No experieince in this but if you have accepted this position then it is a little late, but you could get in touch stating that before formally accepting the position you would like to discuss extra leave/travel benefits/working from home/extra flexi.

I think that with having a baby the extra leave or flexible leave, WFH could be more valuable to you.

Can they offer a contribution to child care?

And with regards to other positions coming up, you should always be looking around anyway.

19lottie82 Tue 10-Oct-17 15:46:04

You should have done it before you accepted, but there's still time to do it before you start.
It's a LOT harder to negotiate a raise once you're in.

Capricorn76 Tue 10-Oct-17 16:55:46

Well if you're willing to walk away then what's the harm in asking?

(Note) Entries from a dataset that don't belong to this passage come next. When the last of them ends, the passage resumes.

Lemma delete_view_cascade_terminates_witness :
  (∃ bound, ∀ limit name module log,
     bound ≤ limit ->
     (_delete_view_cascade limit 1 name module (mk_cursor family log)).1
     ≠ Raise RecursionError
     ∧ ("ir_ui_view" ∈ tables family -> "ir_model_data" ∈ tables family ->
        ∃ n, (_delete_view_cascade limit 1 name module
                (mk_cursor family log)).1 = Ok n))
  ∧ (_delete_view_cascade 1000 1 "one" None (mk_cursor mutual [])).1
    = Raise RecursionError.
Proof.
  split.
  - apply (proj1 delete_view_cascade_terminates family 1%Z).
    apply increasing_ids_acyclic. intros r p Hr. revert p.
    apply (proj1 (Forall_forall
             (fun r => ∀ p, view_inherit_id r = Some p -> (p < view_id r)%Z)
             (ir_ui_view family))); [|done].
    repeat constructor; intros p [= <-]; reflexivity.
  - apply (proj2 delete_view_cascade_terminates mutual 1%Z).
    + by apply (bool_decide_unpack _).
    + by apply (bool_decide_unpack _).
    + exists 1%Z. split; [apply rtc_refl|].
      apply tc_l with 2%Z; [|apply tc_once].
      * exists (mk_view 2 "two" None (Some 1%Z) None).
        split; [by apply (bool_decide_unpack _) | done].
      * exists (mk_view 1 "one" None (Some 2%Z) None).
        split; [by apply (bool_decide_unpack _) | done].
Defined.

(** *** A database the migration has nothing left to do on *)

Lemma missing_None_elem db st t :
  missing db st = None -> t ∈ relations st -> t ∈ tables db.
Proof. intros E. by apply missing_None. Qed.

Lemma edi_fatturapa_data_set_noupdate r :
  edi_fatturapa_data (set_noupdate r) = false.
Proof.
  unfold edi_fatturapa_data. cbn.
  rewrite (bool_decide_eq_false_2 (Some true = Some false)) by done.
  apply andb_false_r.
Qed.

Lemma linked_edi_format_data_set_noupdate docs r :
  linked_edi_format_data docs (set_noupdate r) = false.
Proof.
  unfold linked_edi_format_data. cbn.
  rewrite (bool_decide_eq_false_2 (Some true = Some false)) by done.
  by rewrite andb_false_r.
Qed.
Lemma replace_signature_In (l : list SA.SignatureEntry)
    (signer sig : string) (t : Z) :
  In signer (map SA.signerAddress l) ->
  In (SA.mkEntry signer sig t) (SA.replace_signature l signer sig t).
Proof.
  induction l as [|e l IH]; cbn; [intros []|].
  intro H. destruct (String.eqb (SA.signerAddress e) signer) eqn:E.
  - apply String.eqb_eq in E. rewrite E. left. reflexivity.
  - right. apply IH. destruct H as [H|H]; [|exact H].
    apply String.eqb_neq in E. congruence.
Qed.

Lemma existsb_signer (l : list SA.SignatureEntry) (signer : string) :
  existsb (fun e => String.eqb (SA.signerAddress e) signer) l = true
  <-> In signer (map SA.signerAddress l).
Proof.
  rewrite existsb_exists, in_map_iff. split.
  - intros (e & He & E). apply String.eqb_eq in E. exists e. split; assumption.
  - intros (e & E & He). exists e. split; [exact He|].
    apply String.eqb_eq. exact E.
Qed.

(** The state a live session is left in by a well-formed sign request. *)
Lemma POST_sign_live (env : SA.PostEnv) (srv : SA.Server)
    (sid signer sig : string) (session : SA.SignatureSession) :
  sign_request env sid signer sig ->
  SA.Map_get (SA.signatureSessions srv) sid = Some session ->
  SA.now srv <= SA.expiresAt session ->
  let updated :=
    if existsb (fun e => String.eqb (SA.signerAddress e) signer)
               (SA.signatures session)
    then SA.replace_signature (SA.signatures session) signer sig (SA.now srv)
    else (SA.signatures session ++ [SA.mkEntry signer sig (SA.now srv)])%list in
  SA.POST env srv
  = (SA.mkResponse 200
       (SA.JSigned sid (Z.of_nat (List.length updated))
          (SA.requiredSignatures session)
          (Z.of_nat (List.length updated) >=? SA.requiredSignatures session)),
     SA.mkServer (SA.now srv)
       (SA.Map_set (SA.signatureSessions srv) sid
          (SA.with_signatures session updated))).
Proof.
  intros (body & data & Hj & Ha & Hd & Hs & Hs' & Hg & Hg' & Hx & Hx') Hget Hlive.
  unfold SA.POST. rewrite Hj, Ha, Hd, Hs, Hg, Hx. cbn [SA.text].
  cbn [String.eqb Ascii.eqb Bool.eqb].
  rewrite (truthy_some _ Hs'), (truthy_some _ Hg'), (truthy_some _ Hx').
  cbn [negb orb]. rewrite Hget.
  replace (SA.expiresAt session <? SA.now srv)%Z with false
    by (symmetry; apply Z.ltb_ge; exact Hlive).
  reflexivity.
Qed.
(** [main], from after the command line is parsed: what the process does
    and its exit status. *)
Definition main : list event * Z :=
  let run :=
    if length (InputFilenames opts) <? 1 then
      for_inputs (InputFilenames opts ++ [txt "-"])
    else if (1 <? length (InputFilenames opts))
            && negb (empty (OutputFilename opts))
    then
      emit (Errs None
              (txt "error: output file name cannot be set for multiple input files"
               ++ [NL])) ;;
      exit 1
    else for_inputs (InputFilenames opts) in
  match run with
  | (t, Ok _) => (t, 0%Z)
  | (t, Exited code) => (t, code)
  end.

End Driver.

(** ** A small instance of the library

    Enough of a bitcode reader to run the driver on: a file is the list of
    its modules, loading never fails, and a module carries the texts its
    printers produce. *)

Record ToyModule : Type := mkToyModule {
  toy_body : text;
  toy_css : text;
  toy_summary : option text
}.

Definition toy_llvm (files : text -> option (list ToyModule))
  : LLVM (list ToyModule) ToyModule ToyModule text :=
  {| getFileOrSTDIN := fun name =>
       match files name with
       | Some Mods => Success Mods
       | None => Failure (txt "No such file or directory")
       end;
     getBitcodeFileContents := fun MB => Success MB;
     getLazyModule := fun MB _ _ => ([], Success MB);
     materializeMetadata := fun M => ([], Success M);
     materializeAll := fun M => ([], Success M);
     getLTOInfo := fun MB =>
       Success (mkBitcodeLTOInfo
                  (match toy_summary MB with Some _ => true | None => false end));
     getSummary := fun MB =>
       match toy_summary MB with
       | Some t => Success t
       | None => Failure (txt "no summary")
       end;
     HTMLWriter_print := fun M _ _ => (toy_body M, toy_css M);
     Index_print := fun Index => Index;
     ToolOutputFile_open := fun _ => None |}.

(** A command line with no option set. *)
Definition no_options (Inputs : list text) : Options :=
  {| InputFilenames := Inputs;
     OutputFilename := [];
     Force := false;
     DontPrint := false;
     SetImporting := false;
     ShowAnnotations := false;
     PreserveAssemblyUseListOrder := false;
     MaterializeMetadata := false;
     PrintThinLTOIndexOnly := false |}.
Lemma compound_store_new (L : State) (info : GIBaseInfo) (a : Z) (transfer : GITransfer)
    (env : store_env) (size a' : Z) (owned : bool) (events : list event) :
  store_env_of L info = Some env ->
  transfer = GI_TRANSFER_CONTAINER \/ a <> 0 ->
  tbl_get (LLight a) (env_cache_content env) = LNil ->
  store_plan info a transfer (next_block L) = Some (size, a', owned, events) ->
  compound_store info a transfer L = Ok (1, a') (stored_as L env size a' owned events).
Proof.
  unfold store_env_of. intros Henv Ha Hmiss Hplan.
  apply bind_Some in Henv as (reg & Hreg & Henv).
  destruct (tbl_get (LStr UD_COMPOUND) reg) as [| | | | |mt| |] eqn:Hmt; try discriminate.
  destruct (tbl_get (LNum (lgi_regkey L)) reg) as [| | | | |pr| |] eqn:Hpr; try discriminate.
  apply bind_Some in Henv as (private & Hprivate & Henv).
  destruct (tbl_get (LNum LGI_REG_CACHE) private) as [| | | | |ca| |] eqn:Hca;
    try discriminate.
  destruct (tbl_get (LNum LGI_REG_TYPEINFO) private) as [| | | | |ty| |] eqn:Hty;
    try discriminate.
  destruct (tbl_get (LNum LGI_REG_REPO) private) as [| | | | |re| |] eqn:Hre;
    try discriminate.
  apply bind_Some in Henv as (cache & Hcache & Henv).
  apply bind_Some in Henv as (typeinfo & Htypeinfo & Henv).
  apply bind_Some in Henv as (repo & Hrepo & Henv).
  destruct (tbl_get (LStr (g_base_info_get_namespace info)) repo)
    as [| | | | |ns| |] eqn:Hns; try discriminate.
  apply bind_Some in Henv as (names & Hnames & Henv).
  destruct (bool_decide (ty ≠ registry)) eqn:D1; try discriminate.
  destruct (bool_decide (ty ≠ pr)) eqn:D2; try discriminate.
  destruct (bool_decide (ty ≠ ca)) eqn:D3; try discriminate.
  apply bool_decide_eq_true in D1, D2, D3.
  simpl in Henv. injection Henv as <-.
  destruct L as [stk tabs nt ud nb mm inst gt tr rk bi]. simpl in *.
  assert (Hfirst : bool_decide (transfer ≠ GI_TRANSFER_CONTAINER) && (a =? 0) = false).
  { destruct Ha as [->|Ha].
    - rewrite bool_decide_false by congruence. reflexivity.
    - apply Z.eqb_neq in Ha. rewrite Ha. apply andb_false_r. }
  unfold compound_store, stored_as, bind_repo.
  rewrite Hfirst. clear Hfirst Ha.
  lrun.
  destruct (is_nil (tbl_get (LStr (g_base_info_get_name info)) names)) eqn:Hnil.
  - erewrite luaL_ref_nil; [|reflexivity|exact Hnil].
    lrun.
    destruct transfer; [destruct (g_base_info_get_type info) eqn:Hkind| |];
      simpl in Hplan; try rewrite Hkind in Hplan; try discriminate;
      injection Hplan as <- <- <- <-;
      ldecide; lrun;
      rewrite ?insert_insert_eq, ?app_nil_r, ?Z.add_0_r;
      rewrite (insert_id tabs ty typeinfo Htypeinfo); reflexivity.
  - erewrite luaL_ref_below_top; [|reflexivity|exact Htypeinfo|exact Hnil].
    lrun.
    destruct transfer; [destruct (g_base_info_get_type info) eqn:Hkind| |];
      simpl in Hplan; try rewrite Hkind in Hplan; try discriminate;
      injection Hplan as <- <- <- <-;
      ldecide; lrun;
      rewrite ?insert_insert_eq, ?app_nil_r, ?Z.add_0_r; reflexivity.
Qed.


(** ** Finalization of wrappers: [compound_gc] *)

(** What [luaL_unref] does to the table: the slot joins the free list. *)
Definition ref_free (ref : Z) (t : table) : table :=
  if 0 <=? ref
  then tbl_set (LNum FREELIST_REF) (LNum ref)
         (tbl_set (LNum ref) (tbl_get (LNum FREELIST_REF) t) t)
  else t.

Lemma luaL_unref_below_top (L : State) (v : lua_value) (tid : nat) (rest : list lua_value)
    (t : table) (ref : Z) :
  stack L = v :: LTable tid :: rest ->
  tables L !! tid = Some t ->
  luaL_unref (-2) ref L = Ok tt (set_table tid (ref_free ref t) L).
Proof.
  intros Hstk Ht. destruct L as [stk tabs nt ud nb mm inst gt tr rk bi].
  simpl in *. subst stk.
  assert (Habs : forall x : list lua_value,
            index2adr (x ++ v :: LTable tid :: rest)
                      (Z.of_nat (length (v :: LTable tid :: rest)) + -2 + 1)
            = Some (LTable tid)).
  { intros x.
    replace (Z.of_nat (length (v :: LTable tid :: rest)) + -2 + 1)
      with (Z.of_nat (length (x ++ v :: LTable tid :: rest)) - Z.of_nat (length x + 1)).
    - apply index2adr_absolute. rewrite lookup_app_r by lia.
      replace (length x + 1 - length x)%nat with 1%nat by lia. reflexivity.
    - rewrite length_app. simpl length. lia. }
  pose proof (Habs []) as Habs0. pose proof (fun a => Habs [a]) as Habs1.
  simpl app in Habs0, Habs1. clear Habs.
  unfold luaL_unref, ref_free.
  destruct (0 <=? ref); [|destruct tabs; rewrite ?insert_id by exact Ht; reflexivity].
  set (ai := Z.of_nat (length (v :: LTable tid :: rest)) + -2 + 1) in *.
  assert (Hai : abs_index (-2) (mkState (v :: LTable tid :: rest) tabs nt ud nb mm inst
                                        gt tr rk bi)
                = Ok ai (mkState (v :: LTable tid :: rest) tabs nt ud nb mm inst
                                 gt tr rk bi)) by reflexivity.
  cbn [bind]. rewrite Hai. clear Hai. clearbody ai.
  lsimpl. rewrite Habs0. lsimpl. rewrite Ht. lsimpl. rewrite Habs1. lsimpl.
  rewrite Ht. lsimpl. rewrite Habs1. lsimpl. rewrite lookup_insert_eq. lsimpl.
  rewrite insert_insert_eq. reflexivity.
Qed.

(** The type-binding table of the module, its content, and what it holds
    under the reference [ref]. *)
Definition binding_of (L : State) (ref : Z) : option (nat * table * lua_value) :=
  reg ← tables L !! registry;
  private ← table_of L (tbl_get (LNum (lgi_regkey L)) reg);
  match tbl_get (LNum LGI_REG_TYPEINFO) private with
  | LTable ty =>
      typeinfo ← tables L !! ty;
      Some (ty, typeinfo, tbl_get (LNum ref) typeinfo)
  | _ => None
  end.

Lemma binding_of_inv (L : State) (ref : Z) (ty : nat) (typeinfo : table) (v : lua_value) :
  binding_of L ref = Some (ty, typeinfo, v) ->
  exists reg pr private,
    tables L !! registry = Some reg
    /\ tbl_get (LNum (lgi_regkey L)) reg = LTable pr /\ tables L !! pr = Some private
    /\ tbl_get (LNum LGI_REG_TYPEINFO) private = LTable ty
    /\ tables L !! ty = Some typeinfo
    /\ tbl_get (LNum ref) typeinfo = v.
Proof.
  unfold binding_of. intros H.
  apply bind_Some in H as (reg & Hreg & H).
  apply bind_Some in H as (private & H1 & H).
  apply table_of_Some in H1 as (pr & H1 & H1').
  destruct (tbl_get (LNum LGI_REG_TYPEINFO) private) as [| | | | |ty'| |] eqn:Hty;
    try discriminate.
  apply bind_Some in H as (typeinfo' & H2 & H).
  injection H as -> -> <-.
  exists reg, pr, private. tauto.
Qed.
(* ===== verification/_CoqProject ===== *)
-Q . S2P
Prelude.v
Gateway.v
Json.v
MongoDb.v
Utils.v
Wishlist.v
Auth.v
Listing.v
Properties.v
Inquiries.v
Types.v
App.v
Pages.v
Forms.v
PublicPages.v
Home.v
Html.v
StudentView.v
LandlordView.v
MyPropertiesView.v
InquiriesView.v
DetailView.v
LayoutView.v
PropertyCardView.v
WishlistView.v
CatalogueView.v
HomeView.v
AddPropertyView.v
Validations.v
Filters.v
FiltersView.v
RoommatesView.v
MapView.v
Guards.v
Lemma gateway_clients_bounded_witness : rtc step (init 2) race_world ∧ (clients_made (w_cache race_world) ≤ 2)%nat.
Proof. split; [apply race_run | apply (gateway_clients_bounded 2 race_world race_run)]. Defined.

Lemma gateway_settles_witness : ∃ w', rtc step (init 3) w' ∧ Forall is_done (w_calls w').
Proof. apply gateway_settles. decide_goal. Defined.

Lemma gateway_cache_stops_clients_witness :
  clients_made (w_cache served_world) = clients_made (w_cache cached_world).
Proof.
  refine (proj1 (gateway_cache_stops_clients 2 cached_world served_world _ _ _)).
  - eapply rtc_l; [eapply (step_begin _ _ 0); reflexivity |].
    eapply rtc_l; [eapply (step_finish _ _ 0 0 true); reflexivity |]. apply rtc_refl.
  - by eexists.
  - eapply rtc_l; [eapply (step_begin _ _ 1); reflexivity |]. apply rtc_refl.
Defined.

End Gateway.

SilverySurfer Tue 10-Oct-17 16:58:53

I agree that the time to ask was before you accepted, albeit verbally. It depends how tightly they are working to budget. Also whether you were the only candidate they considered for the post which may put you in a stronger position. If, however you were the best of, say, three, they may decide to withdraw their offer and choose second on the list.

How problematical will it be if you don't find a new job within the next four months? Have you got other irons in other fires, ie have applied for other jobs? What do you think your chance is of being offered another job?

Difficult OP, so many things to consider. Sometimes a bird in the hand is worth two in the bush

Good luck.

19lottie82 Tue 10-Oct-17 17:02:58

Are there enough other jobs out there on the higher salary that you're looking for, that you have a decent chance of getting one before your financial buffer runs out?

I was made redundant from a very well paid job, and spent ages searching for a replacement on the same salary but in the end I had to take a 20% pay cut.

Herculesfan Tue 10-Oct-17 17:25:16

I dont know exactly but think I wa one of two they were considering. With regards to jobs of a higher salary, I applied for one other job since being made redundant which had a salary of 15k higher then I'm currently being offered and got to the final round of interviews. So I think I have a reasonable chance of getting something else but also this one is guaranteed.

DailyMailReadersAreThick Tue 10-Oct-17 17:37:45

I think it's too late now. You won't look good if you start negotiating after accepting the offer, even if it was a verbal acceptance.

But you're prepared to let this job go and look for another, so what have you got to lose? The only negative is you might burn your bridges with this company. Depending on the size of your industry, that could be a minor negative or a huge one.

I don't know - I don't think you can win this one. Either you'll lose the job or you'll start it with a bit of a cloud over you.